The result compared to a net profit of 824 million pounds a year earlier and boosted the full-year profit to 9.4 billion pounds, more than double the previous year’s 4.4 billion pounds.
The fourth-quarter surge reflected a pretax gain of 5.3 billion pounds from the sale of Barclays Global Investors to BlackRock Inc.
The sale and a revenue boost from the acquisition of Lehman Brothers U.S. operations in September 2008 compensated for a difficult year in the bank’s traditional retail operations. Full year profit from continuing operations fell from 3.8 billion pounds in 2008 to 2.6 billion pounds last year.
Income was up 34 percent to 31 billion pounds, the bank said.
Barclays’ shares were up 8.7 percent at 299 pence in morning trading on the London Stock Exchange.
“With or without the sale of BGI, the figures are extremely impressive,” said Richard Hunter, analyst at Hargreaves Lansdown Stockbrokers.
“As was trailed in previous trading updates, the performance of Barclays Capital was a core contributor to the profit numbers, whilst the impairment levels appear to be under control.”
Barclays CEO John Varley and Group President Robert E. Diamond both declined bonuses for a second year. Bonuses for other senior executives and the Barclays Capital Executive Committee will be paid in full “over a three-year period, subject to clawback,” the bank said.
Chairman Marcus Agius said Barclays boosted lending by 35 billion pounds in 2009, more than tripling its pledge in April to increase lending by 11 billion pounds.
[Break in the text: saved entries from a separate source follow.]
Definition E1 := card 0 "Mia loses her kite".
Definition E2 := card 1 "She looks in the park".
Definition E3 := card 2 "A dog finds it".
Definition E4 := card 3 "Mia flies it again".
Definition sample_events : list SequenceEvent := [E1; E2; E3; E4].

(** A board with the first card placed and the second card in the middle of
    the pool. *)
Definition swap_board : BoardState :=
  {| slots := [Some E1; None; None; None]; pool := [E3; E2; E4];
     draggedItem := None |}.

(** The board right after the effect has shuffled the sample cards into the
    pool, in a run where the engine's sort left them in their order. *)
Definition fresh_board : BoardState :=
  initialize (insertion_shuffle []) sample_events mount.

(** A board with the first card placed. *)
Definition placed_board : BoardState :=
  {| slots := [Some E1; None; None; None]; pool := [E2; E3; E4];
     draggedItem := None |}.

(** ** The generation pipeline ([App]) *)

(** *** JavaScript values

    [JSON.parse(...) as ToolkitData] is a cast without a run-time check, so
    the parsed payload is kept as an untyped value. Numbers are integers
    here (the only number of the payload is the [order] of an event, which
    the pipeline never computes with). *)
#[warnings="-register-all"]
Inductive value :=
| VUndefined
| VNull
| VBool (b : bool)
| VNum (n : Z)
| VStr (s : string)
| VArr (elems : list value)
| VObj (props : list (string * value)).

Inductive exn :=
| Error (message : string)
| TypeError
| SyntaxError
| Rejected (reason : string).

Inductive result (A : Type) :=
| Ok (a : A)
| Throw (e : exn).
Arguments Ok {A} a.
Arguments Throw {A} e.

(** Own property [k] of an object, [undefined] when absent. *)
Fixpoint lookup_prop (k : string) (ps : list (string * value)) : value :=
  match ps with
  | [] => VUndefined
  | (k', v) :: rest => if String.eqb k k' then v else lookup_prop k rest
  end.

(** [{...ps, k: v}]: overwrite in place, or add at the end. *)
Fixpoint set_prop (k : string) (v : value) (ps : list (string * value))
  : list (string * value) :=
  match ps with
  | [] => [(k, v)]
  | (k', v') :: rest =>
    if String.eqb k k' then (k, v) :: rest else (k', v') :: set_prop k v rest
  end.

(** [v.k] for the property names the pipeline reads ([sequenceEvents],
    [title], [visualStyle], [storyText], [imagePrompt]): none of them is
    inherited from a prototype, so only an object can hold one; reading
    from [undefined] or [null] throws. *)
Definition get_prop (v : value) (k : string) : result value :=
  match v with
  | VUndefined | VNull => Throw TypeError
  | VObj ps => Ok (lookup_prop k ps)
  | _ => Ok VUndefined
  end.

Definition index_keys (l : list value) : list (string * value) :=
  imap (fun i v => (show_nat i, v)) l.

(** Own enumerable properties copied by [{...v}]. *)
Definition spread (v : value) : list (string * value) :=
  match v with
  | VObj ps => ps
  | VArr l => index_keys l
  | VStr s => index_keys (map (fun c => VStr (String c EmptyString)) (list_ascii_of_string s))
  | _ => []
  end.

(** [v.map((e, idx) => f e idx)]: only an array has a callable [map]. *)
Definition array_map (f : value -> nat -> value) (v : value) : result (list value) :=
  match v with
  | VArr l => Ok (imap (fun idx e => f e idx) l)
  | _ => Throw TypeError
  end.

(** [v.substring(0, 150)]: only a string has a callable [substring]. *)
Definition substring_0_150 (v : value) : result string :=
  match v with
  | VStr s => Ok (String.substring 0 150 s)
  | _ => Throw TypeError
  end.

(** Elements visited by [for (let i = 0; i < v.length; i++) v[i]] when [v]
    is an array. *)
Definition array_elements (v : value) : list value :=
  match v with
  | VArr l => l
  | _ => []
  end.

(** An optional string as a property value. *)
Definition optional (o : option string) : value :=
  match o with
  | Some s => VStr s
  | None => VUndefined
  end.

(** Whether an object has an own property [k], whatever its value. *)
Definition has_key (k : string) (ps : list (string * value)) : bool :=
  existsb (fun kv => String.eqb k (fst kv)) ps.

(** Whether [ToString(v)], which a template literal applies to each
    [${...}], completes. A primitive always converts. An object parsed from
    JSON converts through [Object.prototype.toString] unless it has an own
    property [toString]: that property is never callable, [valueOf] does
    not give a primitive, and the conversion ends in a [TypeError]. An
    array converts by joining the conversions of its elements. *)
Fixpoint stringifies (v : value) : bool :=
  match v with
  | VArr elems => forallb stringifies elems
  | VObj props => negb (has_key "toString" props)
  | _ => true
  end.
(** * Neural-Data-Analysis-Notebooks: epoching and feature aggregation

    A shallow embedding of the two notebooks' glue code
    ([00_StarterNotebook_BCIC_IV_2b.ipynb], [01_EEGFeatureExtraction.ipynb]):
    Python dictionaries are insertion-ordered association lists, exceptions
    are an error monad, data frames are column dictionaries with a row count,
    and the float64 arithmetic of numpy is an interface the code is
    parametric in. *)

From Stdlib Require Import String Ascii ZArith List Bool Lia Arith QArith.
From Stdlib Require Import Sorted DecimalString DecimalZ.
Import ListNotations.

#[local] Open Scope string_scope.
#[local] Open Scope list_scope.
#[local] Open Scope Z_scope.

(** ** Python exceptions as an error monad *)

Inductive exn : Type :=
| KeyError (key : string)
| IndexError
| ValueError
| TypeError.

Inductive result (A : Type) : Type :=
| Ok (a : A)
| Raise (e : exn).

Arguments Ok {A} a.
Arguments Raise {A} e.

Definition bind {A B : Type} (c : result A) (k : A -> result B) : result B :=
  match c with
  | Ok a => k a
  | Raise e => Raise e
  end.

Notation "x <- c ;; k" := (bind c (fun x => k))
  (at level 61, c at next level, right associativity).
Notation "' p <- c ;; k" := (bind c (fun x => let p := x in k))
  (at level 61, p pattern, c at next level, right associativity).

(** [for x in l: s = body(s, x)], stopping at the first exception. *)
Fixpoint foldM {S X : Type} (body : S -> X -> result S) (l : list X) (s : S)
  : result S :=
  match l with
  | [] => Ok s
  | x :: l' => s' <- body s x ;; foldM body l' s'
  end.

(** [[f(x) for x in l]], stopping at the first exception. *)
Fixpoint mapM {X Y : Type} (f : X -> result Y) (l : list X) : result (list Y) :=
  match l with
  | [] => Ok []
  | x :: l' => y <- f x ;; ys <- mapM f l' ;; Ok (y :: ys)
  end.

(** [enumerate(l)] *)
Definition enumerate {X : Type} (l : list X) : list (nat * X) :=
  combine (seq 0 (length l)) l.

(** [l[i]] for a non-negative index. *)
Definition index {X : Type} (l : list X) (i : nat) : result X :=
  match nth_error l i with
  | Some x => Ok x
  | None => Raise IndexError
  end.

(** ** Python dictionaries with string keys (insertion ordered) *)

Definition dict (A : Type) : Type := list (string * A).

Fixpoint dict_get {A : Type} (k : string) (d : dict A) : option A :=
  match d with
  | [] => None
  | (k', v) :: d' => if String.eqb k k' then Some v else dict_get k d'
  end.

(** [k in d] *)
Definition dict_mem {A : Type} (k : string) (d : dict A) : bool :=
  match dict_get k d with
  | Some _ => true
  | None => false
  end.

(** [d[k] = v]: overwrite in place, or add the key at the end. *)
Fixpoint dict_set {A : Type} (k : string) (v : A) (d : dict A) : dict A :=
  match d with
  | [] => [(k, v)]
  | (k', v') :: d' =>
      if String.eqb k k' then (k', v) :: d' else (k', v') :: dict_set k v d'
  end.

(** [d[k]] *)
Definition dict_item {A : Type} (k : string) (d : dict A) : result A :=
  match dict_get k d with
  | Some v => Ok v
  | None => Raise (KeyError k)
  end.

(** [if k not in d: d[k] = list()] *)
Definition setdefault_list {A : Type} (k : string) (d : dict (list A))
  : dict (list A) :=
  if dict_mem k d then d else dict_set k [] d.

(** [d[k].append(x)] *)
Definition list_append_at {A : Type} (k : string) (x : A) (d : dict (list A))
  : result (dict (list A)) :=
  l <- dict_item k d ;;
  Ok (dict_set k (l ++ [x]) d).

(** The column stored under [k], empty when the key is absent. *)
Definition col {A : Type} (k : string) (d : dict (list A)) : list A :=
  match dict_get k d with
  | Some l => l
  | None => []
  end.
(** * Windowed reductions of jax._src.lax.windowed_reductions

    A shallow embedding of the shape arithmetic, the monoid fast path, the
    differentiation and batching rules and the bit packing of
    [jax/_src/lax/windowed_reductions.py], with the properties the
    specification states about them. *)

From Stdlib Require Import ZArith List Bool Lia SpecFloat.
Import ListNotations.
Open Scope Z_scope.

(** ** Exceptions and fallible computations *)

Inductive exception : Type :=
| TypeError
| ValueError
| NotImplementedError
| AssertionError
| ZeroDivisionError
| IndexError
| StopIteration.

Inductive result (A : Type) : Type :=
| Ok (a : A)
| Raise (e : exception).
Arguments Ok {A} a.
Arguments Raise {A} e.

Definition bind {A B : Type} (m : result A) (k : A -> result B) : result B :=
  match m with
  | Ok a => k a
  | Raise e => Raise e
  end.

Definition result_map {A B : Type} (f : A -> B) (r : result A) : result B :=
  match r with
  | Ok a => Ok (f a)
  | Raise e => Raise e
  end.

Notation "x <- m ;; k" := (bind m (fun x => k))
  (at level 61, m at next level, right associativity).
Notation "' p <- m ;; k" := (bind m (fun x => let p := x in k))
  (at level 61, p pattern, m at next level, right associativity).

(** ** Scalars of one dtype

    The operations of a dtype that the file under study uses: its constants
    ([lax._zero], [lax._get_max_identity], [lax._get_min_identity], the
    infinities of [np.inf]), Python's [==] on scalars, the scalar meaning of
    [lax.add], [lax.max], [lax.min], [lax.bitwise_or] and of the comparison
    primitives. *)

Class Dtype (T : Type) : Type := {
  zero : T;
  neg_inf : T;
  pos_inf : T;
  max_identity : T;
  min_identity : T;
  is_number : bool;
  is_bool : bool;
  eqv : T -> T -> bool;
  sadd : T -> T -> T;
  smax : T -> T -> T;
  smin : T -> T -> T;
  sor : T -> T -> T;
  sge : T -> T -> bool;
  sle : T -> T -> bool;
  sgt : T -> T -> bool;
  slt : T -> T -> bool
}.
(** X15: the group title the parser stores for a metadata line, when it is
    not empty, is the value of a [group-title] attribute written in that
    line between double quotes, and holds no double quote itself. *)
Theorem parseExtinf_groupTitle_in_line (line : jsstring) :
  md_groupTitle (parseExtinf line) <> [] ->
  exists a b,
    line = a ++ groupTitleKey ++ md_groupTitle (parseExtinf line) ++ dquote :: b
    /\ noneIs dquote (md_groupTitle (parseExtinf line)) = true.
Proof.
  unfold parseExtinf.
  destruct (matchExtinf line) as [content|] eqn:Hm; [|now intros H].
  destruct (lastIndexOf comma content) as [i|]; [|now intros H].
  cbn [md_groupTitle]. unfold substringTo.
  destruct (matchGroupTitle (trim (firstn i content))) as [g|] eqn:Hg;
    [|now intros H].
  intros _. destruct (matchGroupTitle_sound _ _ Hg) as (a & b & Ha & _ & Hq).
  destruct (trim_split (firstn i content)) as (wa & wb & Hw & _ & _).
  assert (Hline : line = lit "#EXTINF:" ++ content).
  { unfold matchExtinf in Hm.
    destruct (startsWith (lit "#EXTINF:") line) eqn:Hs; [|discriminate].
    apply startsWith_split in Hs.
    destruct (truthy (skipn 8 line)
              && forallb (fun c => negb (isLineTerminator c)) (skipn 8 line));
      [|discriminate].
    injection Hm as <-. exact Hs. }
  exists (lit "#EXTINF:" ++ wa ++ a), (b ++ wb ++ skipn i content).
  split; [|exact Hq].
  rewrite Hline at 1. rewrite <- (firstn_skipn i content) at 1.
  rewrite Hw, Ha.
  repeat (rewrite <- app_assoc || rewrite <- app_comm_cons). reflexivity.
Qed.

Lemma parseLines_pairs_metadata_with_url_witness :
  startsWith (lit "#EXTINF:") extinfNews = true
  /\ forallb (ignored sampleValidUrl)
       [lit "#EXTVLCOPT:network-caching=1000"; lit "not a url"] = true
  /\ urlish sampleValidUrl newsUrl = true
  /\ parseLines sampleValidUrl
       ([lit "#EXTM3U"; lit "#EXTINF:-1,Old"]
        ++ extinfNews
           :: [lit "#EXTVLCOPT:network-caching=1000"; lit "not a url"]
           ++ [newsUrl])
     = (fst (parseLines sampleValidUrl [lit "#EXTM3U"; lit "#EXTINF:-1,Old"])
        ++ [mkEntry newsUrl (md_title (parseExtinf extinfNews))
              (md_groupTitle (parseExtinf extinfNews))],
        None).
Proof.
  split; [reflexivity|]. split; [reflexivity|]. split; [reflexivity|].
  apply (parseLines_pairs_metadata_with_url sampleValidUrl
           [lit "#EXTM3U"; lit "#EXTINF:-1,Old"]
           [lit "#EXTVLCOPT:network-caching=1000"; lit "not a url"]
           extinfNews newsUrl); reflexivity.
Defined.

Lemma parseLines_metadata_used_once_witness :
  urlish sampleValidUrl newsUrl = true
  /\ forallb (ignored sampleValidUrl) [lit "#EXTVLCOPT:x"] = true
  /\ urlish sampleValidUrl (lit "http://example.com/second") = true
  /\ parseLines sampleValidUrl
       ([extinfNews] ++ newsUrl :: [lit "#EXTVLCOPT:x"]
        ++ [lit "http://example.com/second"])
     = (fst (parseLines sampleValidUrl ([extinfNews] ++ [newsUrl]))
        ++ [mkEntry (lit "http://example.com/second") (lit "Unknown") []],
        None).
Proof.
  split; [reflexivity|]. split; [reflexivity|]. split; [reflexivity|].
  apply (parseLines_metadata_used_once sampleValidUrl [extinfNews]
           [lit "#EXTVLCOPT:x"] newsUrl (lit "http://example.com/second"));
    reflexivity.
Defined.

Lemma parseExtinf_groupTitle_in_line_witness :
  md_groupTitle (parseExtinf extinfNews) <> []
  /\ exists a b,
       extinfNews
       = a ++ groupTitleKey ++ md_groupTitle (parseExtinf extinfNews)
         ++ dquote :: b
       /\ noneIs dquote (md_groupTitle (parseExtinf extinfNews)) = true.
Proof.
  split; [discriminate|].
  apply (parseExtinf_groupTitle_in_line extinfNews). discriminate.
Defined.

End ParserMore.
Import ParserMore.

(* ===================================================================== *)
(** ** Further properties of the prober *)
(* ===================================================================== *)

Module ProberMore.

Section WithPlatform.

Variable isValidUrl : jsstring -> bool.
Variable requestError : jsstring -> option JsError.
Variable net : nat -> Request -> Outcome.

Local Abbreviation makeRequest :=
  (Checker.makeRequest isValidUrl requestError net).
Local Abbreviation checkUrlFrom :=
  (Checker.checkUrlFrom isValidUrl requestError net).
Local Abbreviation checkUrl := (Checker.checkUrl isValidUrl requestError net).
Local Abbreviation attemptEvents :=
  (ProbeShapes.attemptEvents isValidUrl requestError net).
Local Abbreviation afterAttempt :=
  (ProbeShapes.afterAttempt isValidUrl requestError net).

Lemma afterAttempt_nothing (url : jsstring) (w : World) :
  sendable isValidUrl requestError url = false -> afterAttempt url w = w.
Proof.
  intros H. unfold ProbeShapes.afterAttempt, ProbeShapes.attemptEvents.
  rewrite H. cbn [requestsOf List.length Nat.add]. destruct w.
  cbn [issued trace]. now rewrite app_nil_r.
Qed.

Lemma makeRequest_events (url : jsstring) (w : World) :
  snd (makeRequest url w) = afterAttempt url w.
Proof.
  destruct (isValidUrl url) eqn:Hv.
  2:{ rewrite (makeRequest_invalid _ _ _ _ _ Hv), afterAttempt_nothing;
        [reflexivity|]. unfold sendable. now rewrite Hv. }
  destruct (requestError url) as [e0|] eqn:Hq.
  { rewrite (makeRequest_refused _ _ _ _ _ _ Hv Hq), afterAttempt_nothing;
      [reflexivity|]. unfold sendable. now rewrite Hv, Hq. }
  rewrite (makeRequest_accepted _ _ _ _ _ Hv Hq). cbv zeta.
  unfold ProbeShapes.afterAttempt, ProbeShapes.attemptEvents, sendable.
  rewrite Hv, Hq. cbn [andb].
  destruct (net (issued w) (headOptions url)) as [s| |e]; cbn [issued trace].
  - destruct (s =? 405); cbn [issued trace snd].
    + rewrite (makeGetRequest_run _ _ _ _ _ Hv Hq). cbn [snd issued trace].
      now rewrite <- app_assoc.
    + reflexivity.
  - reflexivity.
  - destruct (codeIs e (lit "ECONNREFUSED")); [reflexivity|].
    destruct (codeIs e (lit "ENOTFOUND")); [reflexivity|].
    destruct (codeIs e (lit "ETIMEDOUT")); reflexivity.
Qed.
“We believe that when the behavior of banks is assessed by their stakeholders to see whether we have genuinely learnt from the experiences of the last years, we will be judged mostly by how we conduct our business and, in particular today, by how we lend and how we pay,” Agius said.
Barclays said impairment levels in the second half of 2009 were 23 percent, an improvement it didn’t expect to match in the current year. “Whilst we expect 2010 impairment levels to rise in certain books of business, particularly in our commercial lending portfolios, our planning assumption is for a moderate decline in impairment,” it said.
Barclays Capital, beefed up through the acquisition of Lehman Brothers’ business in the United States in September 2008, reported pretax profit of 2.5 billion pounds, up 89 percent from a year earlier.
But Barclays’ retail operations suffered from the lingering recession: pretax profit in the United Kingdom was down 55 percent, Barclays Commercial Bank profit fell 41 percent, Global Retail Banking profit was down 48 percent and Barclaycard net fell by 4 percent.